Not necessarily. Implicit bias is always a risk for these kinds of review sites.

For example, if vendors know that the site is reviewing their products, they can provide support or a higher level of service to the review and influence the rating.

Magazines like Consumer Reports go to great lengths to bake bias out of reviews, and avoid this sort of risk. But their process has its own problems, as it requires that the reviewers really deeply understand the product, or biases ratings towards customer satisfaction.

My own car (my trusty Honda Pilot with 300k miles) is an example. It featured a poorly handled transmission defect and recall, yet CR scored a very high expected reliability rating, due to historical owner satisfaction.

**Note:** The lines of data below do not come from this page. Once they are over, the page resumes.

(** * CMP query portal: query lifecycle and additive schema migration

    A shallow embedding of the request handlers of [app.py]
    ([submit_query], [update_status], [student_dashboard], [toggle_faq])
    and of the start-up routine [migrate_additive_schema], over the
    entity model of [models.py]; then of the administration handlers
    ([toggle_block_student], [toggle_block_guest], [admin_faq],
    [edit_faq], [mark_query_as_faq], [admin_reply] with
    [send_guest_response_email], the totals of [admin_dashboard_data])
    and of the account handlers ([register], [student_login]).

    Conventions of the embedding.
    - Text is a [string] whose characters stand for the code points
      U+0000..U+00FF; [Py.strip] and [Py.lower] are Python's [str.strip]
      and [str.lower] on that range.
    - A table is the list of its rows in rowid order; a new row receives
      the key [1 + max] of the keys in use, as SQLite assigns rowids.
    - The SQLAlchemy session is a pending copy of the tables next to the
      committed ones; [commit] publishes the pending copy, [rollback]
      discards it.
    - Every storage or mail call the source guards with [try] can raise;
      which ones do is given by a fault assignment [site -> bool].
    - SQLite matches the names of columns without regard to the case of
      the letters A-Z; Python's [in] on the column list compares the
      spelling.
    - Timestamps ([datetime.utcnow()]) are integers supplied by the caller. *)

From Stdlib Require Import ZArith List String Ascii Bool Lia.
From Stdlib Require Import Decimal DecimalNat DecimalString.
From stdpp Require Import gmap strings list fin_maps.
Import ListNotations.
Local Open Scope string_scope.
Local Open Scope Z_scope.
Local Open Scope list_scope.

(** ** Python text primitives *)

Module Py.

(** [str.isspace] for one code point below 256. *)
Definition isspace (c : ascii) : bool :=
  let n := N_of_ascii c in
  (((9 <=? n) && (n <=? 13)) || ((28 <=? n) && (n <=? 32))
   || (n =? 133) || (n =? 160))%N.

Fixpoint lstrip (s : string) : string :=
  match s with
  | EmptyString => EmptyString
  | String c t => if isspace c then lstrip t else s
  end.

Fixpoint rstrip (s : string) : string :=
  match s with
  | EmptyString => EmptyString
  | String c t =>
      match rstrip t with
      | EmptyString => if isspace c then EmptyString else String c EmptyString
      | r => String c r
      end
  end.

(** [s.strip()] *)
Definition strip (s : string) : string := rstrip (lstrip s).

(** [str.lower] for one code point below 256: A-Z and the Latin-1
    capitals U+00C0..U+00DE (the multiplication sign excepted). *)
Definition lower_char (c : ascii) : ascii :=
  let n := N_of_ascii c in
  if (((65 <=? n) && (n <=? 90))
      || ((192 <=? n) && (n <=? 222) && negb (n =? 215)))%N
  then ascii_of_N (n + 32) else c.

Fixpoint lower (s : string) : string :=
  match s with
  | EmptyString => EmptyString
  | String c t => String (lower_char c) (lower t)
  end.

(** Truth value of an optional text: [None] and [''] are falsy. *)
Definition truthy (o : option string) : bool :=
  match o with
  | Some (String _ _) => true
  | _ => false
  end.

(** [a or b] on optional texts. *)
Definition or_ (a b : option string) : option string :=
  if truthy a then a else b.

(** The text behind a value already known to be truthy. *)
Definition text (o : option string) : string :=
  match o with
  | Some s => s
  | None => EmptyString
  end.

End Py.

(** ** Entity model ([models.py]) *)

Record Query := mkQuery {
  q_id : Z;
  q_name : string;
  q_email : string;
  q_message : string;
  q_category : option string;
  q_status : option string;
  q_response : option string;
  q_admin_response : option string;
  q_admin_reply_text : option string;
  q_admin_reply_at : option Z;
  q_admin_reply_seen : bool;
  q_student_id : option Z;
  q_created_at : Z
}.

Record Student := mkStudent {
  s_id : Z;
  s_student_id : string;
  s_name : string;
  s_email : string;
  s_password : string;
  s_is_blocked : bool
}.

Record BlockedEmail := mkBlockedEmail {
  b_id : Z;
  b_email : string;
  b_is_active : bool;
  b_created_at : Z
}.

Record FAQ := mkFAQ {
  f_id : Z;
  f_question : string;
  f_answer : option string;
  f_frequency : Z;
  f_category : option string;
  f_from_query_id : option Z;
  f_is_active : bool;
  f_created_at : Z
}.

(** The tables the lifecycle handlers read and write. *)
Record DB := mkDB {
  queries : list Query;
  students : list Student;
  blocked_emails : list BlockedEmail;
  faqs : list FAQ
}.

(** Key of the next inserted row. *)
Definition next_id (ids : list Z) : Z := 1 + fold_right Z.max 0 ids.
(** * The authentication driver of google-calendar-mcp (src/auth-server.ts)

    A shallow embedding of the command-line driver that runs the local OAuth
    callback server: the argument parser [parseAuthServerArgs], the
    orchestrating function [runAuthServer] with its poll and SIGINT handlers,
    and the top-level block that wires them together.

    The driver is an event-loop program.  Its synchronous start-up is a
    function producing a [process] state; what happens afterwards (the timer
    firing, a signal arriving, an awaited promise settling, the server
    handling a request) is a [step] function over [event]s.  Every observable
    action is appended to a chronological list of [effect]s. *)

From Stdlib Require Import String Ascii List Bool Arith ZArith Lia.
From Equations Require Import Equations.
Import ListNotations.

Local Open Scope string_scope.
Local Open Scope list_scope.

(** ** JavaScript strings and values used by the driver *)

(** [s.startsWith(p)] *)
Definition startsWith (s p : string) : bool := String.prefix p s.

(** The line feed of the ["...\n"] literals. *)
Definition nl : string := String "010"%char EmptyString.

(** [if (x)] on a value of type [string | undefined]: [undefined] and the
    empty string are falsy, every other string is truthy. *)
Definition truthy (x : option string) : bool :=
  match x with
  | None => false
  | Some s => negb (s =? "")
  end.

(** A thrown value: an [Error] carrying a message, or anything else. *)
Inductive thrown : Type :=
| ErrorObject (message : string)
| OtherValue.

(** [error instanceof Error ? error.message : 'Unknown error'] *)
Definition error_text (error : thrown) : string :=
  match error with
  | ErrorObject message => message
  | OtherValue => "Unknown error"
  end.

(** ** Observable actions *)

Inductive effect : Type :=
| ConsoleError (line : string)            (* console.error(line) *)
| StderrWrite (chunk : string)            (* process.stderr.write(chunk) *)
| SetCredentialsPath (path : string)      (* setCredentialsPath(path) *)
| InitializeOAuth2Client                  (* initializeOAuth2Client() *)
| NewAuthServer                           (* new AuthServer(oauth2Client) *)
| Start (openBrowser : bool)              (* authServer.start(openBrowser) *)
| Stop                                    (* authServer.stop() *)
| SetInterval (ms : Z)                    (* setInterval(callback, ms) *)
| ClearInterval                           (* clearInterval(pollInterval) *)
| OnSigint                                (* process.on('SIGINT', handler) *)
| ProcessExit (code : Z).                 (* process.exit(code) *)

Definition is_stop (e : effect) : bool :=
  match e with Stop => true | _ => false end.

Definition is_exit (e : effect) : bool :=
  match e with ProcessExit _ => true | _ => false end.

Definition is_set_credentials (e : effect) : bool :=
  match e with SetCredentialsPath _ => true | _ => false end.

(** Number of calls of [authServer.stop()] recorded in a log. *)
Definition stop_calls (log : list effect) : nat :=
  List.length (filter is_stop log).

(** Position of the first element satisfying [p]. *)
Fixpoint position (p : effect -> bool) (log : list effect) : option nat :=
  match log with
  | [] => None
  | e :: log' =>
      if p e then Some 0
      else option_map S (position p log')
  end.

(** [a] happens in the log, and strictly before the first [b] if any. *)
Definition happens_before (a b : effect -> bool) (log : list effect) : bool :=
  match position a log, position b log with
  | Some i, Some j => (i <? j)%nat
  | Some _, None => true
  | None, _ => false
  end.

(** ** [parseAuthServerArgs] *)

Inductive parsed : Type :=
| Returned (credentialsPath : option string)   (* return { credentialsPath } *)
| Exited (line : string) (code : Z).           (* console.error(line); process.exit(code) *)

(** The [for] loop of lines 10-23, state [(i, credentialsPath)].  It runs
    while [i < args.length]; [args[i]] is read under that guard, [args[i+1]]
    under the guard [i + 1 < args.length]. *)
Equations parse_loop (args : list string) (i : nat) (credentialsPath : option string)
  : parsed by wf (List.length args - i) lt :=
parse_loop args i credentialsPath with lt_dec i (List.length args) := {
  | right _ => Returned credentialsPath
  | left _ =>
      let arg := nth i args "" in
      if arg =? "--credentials-file" then
        if ((i + 1 <? List.length args)%nat)
           && negb (startsWith (nth (i + 1) args "") "--")
        then parse_loop args (i + 2) (Some (nth (i + 1) args ""))
        else Exited ("Option " ++ arg ++ " requires a value") 1
      else parse_loop args (i + 1) credentialsPath }.
Next Obligation. lia. Qed.
Next Obligation. lia. Qed.

(** [process.argv.slice(2)], then the loop from [i = 0] with
    [credentialsPath] undefined. *)
Definition parseAuthServerArgs (argv : list string) : parsed :=
  let args := skipn 2 argv in
  parse_loop args 0 None.

(** The same loop read off the not yet consumed suffix [args.slice(i)]; used
    to reason about [parse_loop], to which it is proved equal below. *)
Fixpoint parse_rest (rest : list string) (credentialsPath : option string) : parsed :=
  match rest with
  | [] => Returned credentialsPath
  | arg :: rest' =>
      if arg =? "--credentials-file" then
        match rest' with
        | value :: rest'' =>
            if negb (startsWith value "--") then parse_rest rest'' (Some value)
            else Exited ("Option " ++ arg ++ " requires a value") 1
        | [] => Exited ("Option " ++ arg ++ " requires a value") 1
        end
      else parse_rest rest' credentialsPath
  end.

(** Every occurrence of the option in [args] is followed by an argument that
    does not start with two dashes. *)
Definition every_option_has_value (args : list string) : Prop :=
  forall i,
    nth_error args i = Some "--credentials-file" ->
    exists value, nth_error args (S i) = Some value /\ startsWith value "--" = false.

(** Some occurrence of the option in [args] is the last argument or is
    followed by an argument that starts with two dashes. *)
Definition some_option_lacks_value (args : list string) : Prop :=
  exists i,
    nth_error args i = Some "--credentials-file" /\
    (nth_error args (S i) = None \/
     exists next, nth_error args (S i) = Some next /\ startsWith next "--" = true).

(** ** The AuthServer the driver talks to *)

(** Modelled from the spec: the interface of the AuthServer class, which
    lives in [auth/server.js] and is not among the sources at hand.  The
    driver uses its constructor, [start], [stop] and the field
    [authCompletedSuccessfully].  The object is a mutable value of type
    [Server]; each method returns the object's next state.  [start] may throw
    or resolve to a boolean.  [stop] has no failure result, following the
    contract of section 4.1 (stop "never throws; logs/reports but always
    returns").  [serve] stands for whatever the server does on its own
    between two turns of the driver (an HTTP request, a token exchange
    finishing). *)
Class AuthServerOps (Client Server Activity : Type) : Type := {
  newAuthServer : Client -> Server;
  start : bool -> Server -> Server * (thrown + bool);
  stop : Server -> Server;
  authCompletedSuccessfully : Server -> bool;
  serve : Activity -> Server -> Server
}.

(** The two places where the driver awaits [authServer.stop()] after start-up:
    inside the interval callback and inside the SIGINT handler. *)
Inductive continuation : Type :=
| PollCallback
| SigintHandler.

(** What the event loop can deliver to the running driver. *)
Inductive event (Activity : Type) : Type :=
| TimerTick                               (* the interval timer fires *)
| Sigint                                  (* the process receives SIGINT *)
| StopSettled (k : continuation)          (* an awaited stop() resolves *)
| ServerActivity (a : Activity).          (* the server handles something *)

Arguments TimerTick {Activity}.
Arguments Sigint {Activity}.
Arguments StopSettled {Activity} k.
Arguments ServerActivity {Activity} a.

Section Driver.

Context {Client Server Activity : Type}.
Context {ops : AuthServerOps Client Server Activity}.

(** [initializeOAuth2Client()] resolves to a client or throws.  It reads
    the credentials path that [setCredentialsPath] may have overridden;
    that path is its argument here ([None]: the default path). *)
Variable initializeOAuth2Client : option string -> thrown + Client.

Caveat emptor applies as always but I agree with you the Wirecutter is a generally good review site.


> By consistently making good recommendations, they will build a loyal audience, driving further affiliate sales.

I mean, that's exactly how bias works. In fact, this is exactly what amazon is cracking down on right now, incentivized reviews.

If your revenue model is based on ads, you grow revenue by growing readership which is grown by writing quality content. However if you're revenue model is based on affiliate income, you increase revenue by selling more stuff.


> In fact, this is exactly what amazon is cracking down on right now, incentivized reviews.

Well... not exactly...

They're cracking down on incentivized reviews on amazon.com product pages. Those onsite reviews being a far stretch away from offsite recommendation blog posts that feature affiliate links, which aren't included in any of their product rating/review metrics.


There's a practical and ethical difference between implicit bias and pay for review.

The review for a particular product isn't an example of pay for play because the Wirecutter gets paid for anything they review that is sold on Amazon. The bias is the push towards Amazon vs Newegg or Walmart and assessments if price based on ephemeral Amazon pricing vs MSRP.

The Amazon crackdown as I understand is about corrupt vendors incentivizing good reviews for shit product.